Winner of the 1962 National Book Award and one of Time magazine’s 100 Best English-Language Novels, Walker Percy’s debut The Moviegoer is an American masterpiece and a classic of Southern literature. Insightful, romantic, and humorous, it is the story of a young man’s search for meaning amid a shallow consumerist landscape.
Binx Bolling, a young New Orleans stockbroker, fills his days with movies and casual sex. His life offers him nothing worth retaining; what he treasures are scenes from The Third Man or Stagecoach, not the personal experiences he knows other people hold dear. On the cusp of turning thirty, however, something changes: At Mardi Gras, he embarks on a quest for some form of authentic experience. The consequences of Binx’s quest, on both himself and his unstable cousin Kate, prove outrageous, absurd, moving, and indelible.

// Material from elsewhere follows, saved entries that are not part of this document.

(** * Siegfried: result reconciliation ([reader.Compare]) and the identifier
    loader registry ([core.LoadIdentifier])

    A shallow embedding of [cmd/internal/reader/compare.go] and of the
    registry part of [pkg/core/core.go], with the properties the
    specification states about them.

    Go values are embedded as follows.
    - A Go [string] is a sequence of bytes compared bytewise: Rocq's
      [string] (a list of 8-bit [ascii]) with [String.compare].
    - A slice is a [list]; an indexed store [s[i] = v] is stdpp's
      [<[i:=v]>], guarded by the bounds check that makes Go panic.
    - A Go [map[string][]string] is a [gmap string (list string)].
    - A run-time panic is the [Panic] outcome; a returned [error] is an
      ordinary value ([option error], [None] being Go's [nil]).
    - Calls that reach outside the function (opening a results file,
      [Reader.Next], the CSV writer, [fmt.Fprint]) are logged as events, so
      that the order of effects can be stated. *)

From Stdlib.Strings Require Import Ascii Byte.
From stdpp Require Import base strings list gmap sorting vector pretty.

Open Scope string_scope.
Open Scope list_scope.
Open Scope nat_scope.

(** ** Outcomes: normal return or run-time panic *)

Inductive outcome (A : Type) : Type :=
| Ret (a : A)
| Panic (msg : string).
Arguments Ret {A} a.
Arguments Panic {A} msg.

#[global] Instance outcome_ret : MRet outcome := fun A a => Ret a.
#[global] Instance outcome_bind : MBind outcome := fun A B k m =>
  match m with
  | Ret a => k a
  | Panic msg => Panic msg
  end.

(** The message of Go's bounds-check panic. *)
Definition index_out_of_range : string := "index out of range".

(** Go's [error] values are represented by their message. *)
Definition error : Type := string.

(** ** Library functions used by the two files *)

Module io.
(** [io.EOF], the error a reader returns at the normal end of its data. *)
Definition EOF : error := "EOF".
End io.

Module strings.

(** [strings.Join(elems, sep)] *)
Fixpoint Join (elems : list string) (sep : string) : string :=
  match elems with
  | [] => ""
  | [e] => e
  | e :: rest => e +:+ sep +:+ Join rest sep
  end.

End strings.

Module sort.

(** [sort.Strings(x)]: sorts a slice of strings in increasing bytewise
    order.  The order is total and antisymmetric, so the sorted
    arrangement of a given slice is unique (lemma [Strings_unique] below)
    and the choice of algorithm does not show in the result. *)
Definition Strings (x : list string) : list string :=
  merge_sort String.le x.

End sort.

(** ** pkg/core/core.go *)

Module signature.

(** Modelled from the spec: the [LoadSaver] of package [signature], declared
    outside the files at hand.  "A sequential cursor over a binary buffer
    with an internal sticky error state - once an error occurs, all
    subsequent reads are no-ops returning zero values"; a truncated buffer
    is one of the errors "captured as sticky state on the load cursor". *)
Record LoadSaver : Type := mkLoadSaver {
  buf : list byte;
  pos : nat;
  Err : option error
}.

Definition set_Err (ls : LoadSaver) (e : error) : LoadSaver :=
  mkLoadSaver (buf ls) (pos ls) (Some e).

Definition truncated : error := "overflowed expected length".

(** Modelled from the spec: [ls.LoadByte()], the read of one byte. *)
Definition LoadByte (ls : LoadSaver) : byte * LoadSaver :=
  match Err ls with
  | Some _ => (x00, ls)
  | None =>
      match buf ls !! pos ls with
      | Some b => (b, mkLoadSaver (buf ls) (S (pos ls)) None)
      | None => (x00, set_Err ls truncated)
      end
  end.

(** A cursor at the start of a buffer, without error. *)
Definition cursor (bs : list byte) : LoadSaver := mkLoadSaver bs 0 None.

End signature.

Module core.
Import signature.

(** [core.Identification] (lines 70-75): an interface of four methods
    without arguments.  An implementation is represented by what its
    methods return. *)
Record Identification : Type := mkIdentification {
  String : string;
  Yaml : string;
  Json : string;
  Csv : list string
}.

Section Registry.

(** The values implementing the [Identifier] interface (lines 28-34). *)
Context {Identifier : Type}.

(** [IdentifierLoader] (line 41).  A loader reads from the cursor it is
    given and may leave it changed; [None] is the nil [Identifier]. *)
Definition IdentifierLoader : Type :=
  LoadSaver -> outcome (option Identifier * LoadSaver).

(** The type of the package variable [loaders] (line 43): an array of
    exactly 8 loaders, each of which may be nil. *)
Definition loader_table : Type := vec (option IdentifierLoader) 8.

(** The initial value of [loaders]. *)
Definition loaders0 : loader_table := vreplicate 8 None.

(** [loaders[n]] for an [int] index: Go checks [n] against the length of
    the array and panics outside it. *)
Definition index (loaders : loader_table) (n : nat)
  : outcome (option IdentifierLoader) :=
  match decide (n < 8) with
  | left H => Ret (loaders !!! nat_to_fin H)
  | right _ => Panic index_out_of_range
  end.

(** [RegisterIdentifier] (lines 45-47) *)
Definition RegisterIdentifier (loaders : loader_table) (id : byte)
    (l : option IdentifierLoader) : outcome loader_table :=
  match decide (Byte.to_nat id < 8) with
  | left H => Ret (vinsert (nat_to_fin H) l loaders)
  | right _ => Panic index_out_of_range
  end.

Definition bad_identifier_loader : error := "bad identifier loader".

(** [LoadIdentifier] (lines 49-59) *)
Definition LoadIdentifier (loaders : loader_table) (ls : LoadSaver)
  : outcome (option Identifier * LoadSaver) :=
  let '(id, ls) := LoadByte ls in
  l ← index loaders (Byte.to_nat id);
  match l with
  | None =>
      let ls :=
        match Err ls with
        | None => set_Err ls bad_identifier_loader
        | Some _ => ls
        end in
      Ret (None, ls)
  | Some l => l ls
  end.

End Registry.

Arguments IdentifierLoader : clear implicits.
Arguments loader_table : clear implicits.

End core.

(** ** cmd/internal/reader/compare.go *)

Module reader.

(** Modelled from the spec: the [File] struct of package [reader], declared
    outside the files at hand.  "File {Path, Size, Mod, Hash, IDs}": the
    identity of a scanned item read from a result-file Reader.  [Size] is
    an [int64]; [Hash] is a byte slice, and [string(fi.Hash)] keeps its
    bytes, so that it is held as a [string] here. *)
Record File : Type := mkFile {
  Path : string;
  Size : Z;
  Mod : string;
  Hash : string;
  IDs : list core.Identification
}.

(** The zero [File], returned by [Next] together with an error. *)
Definition File_zero : File := mkFile "" 0 "" "" [].
Lemma Mushroom_group_frame_witness :
  exists g' : Object3D.t,
    groupRef_current
      (Mushroom_useFrame false (sample_state 1) (1 / 16)
         (mkMushroomRefs
            (Some (Object3D.mk Vector3.zero (mkEuler 0 0.05 0) (Vector3.mk 0 0 0)
                               (Object3D.matrix sample_object)))
            (Some sample_object))) = Some g' /\
    Object3D.scale g' =
      Vector3.mk (0 + (1 - 0) * (1 / 16 * 8)) (0 + (1 - 0) * (1 / 16 * 8))
                 (0 + (1 - 0) * (1 / 16 * 8)) /\
    ey (Object3D.rotation g') - sin (1 * 0.5) * 0.1 =
      (1 - 0.8 * (1 / 16)) * (0.05 - sin (1 * 0.5) * 0.1) /\
    Rabs (ey (Object3D.rotation g')) <= 0.1.
Proof.
  destruct (Mushroom_group_frame false (sample_state 1) (1 / 16)
              (mkMushroomRefs
                 (Some (Object3D.mk Vector3.zero (mkEuler 0 0.05 0) (Vector3.mk 0 0 0)
                                    (Object3D.matrix sample_object)))
                 (Some sample_object))
              (Object3D.mk Vector3.zero (mkEuler 0 0.05 0) (Vector3.mk 0 0 0)
                           (Object3D.matrix sample_object))
              0 eq_refl eq_refl)
    as (g' & H1 & H2 & _ & _ & _ & _ & _ & Hsway & Hkeep).
  exists g'. split; [exact H1|]. split; [exact H2|].
  split; [apply Hsway; reflexivity|].
  apply Hkeep; [lra|]. simpl. apply Rabs_le. lra.
Defined.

Featuring a new afterword by Paul Elie, this new edition of The Moviegoer cements Walker Percy’s place as a giant of American literature.
Walker Percy was the author of nine books of fiction and nonfiction, including the bestsellers The Moviegoer and The Thanatos Syndrome. He was awarded numerous prizes in his lifetime, including the National Book Award, and is considered one of the greatest American writers of the twentieth century. He lived in Covington, Louisiana, until his death in 1990.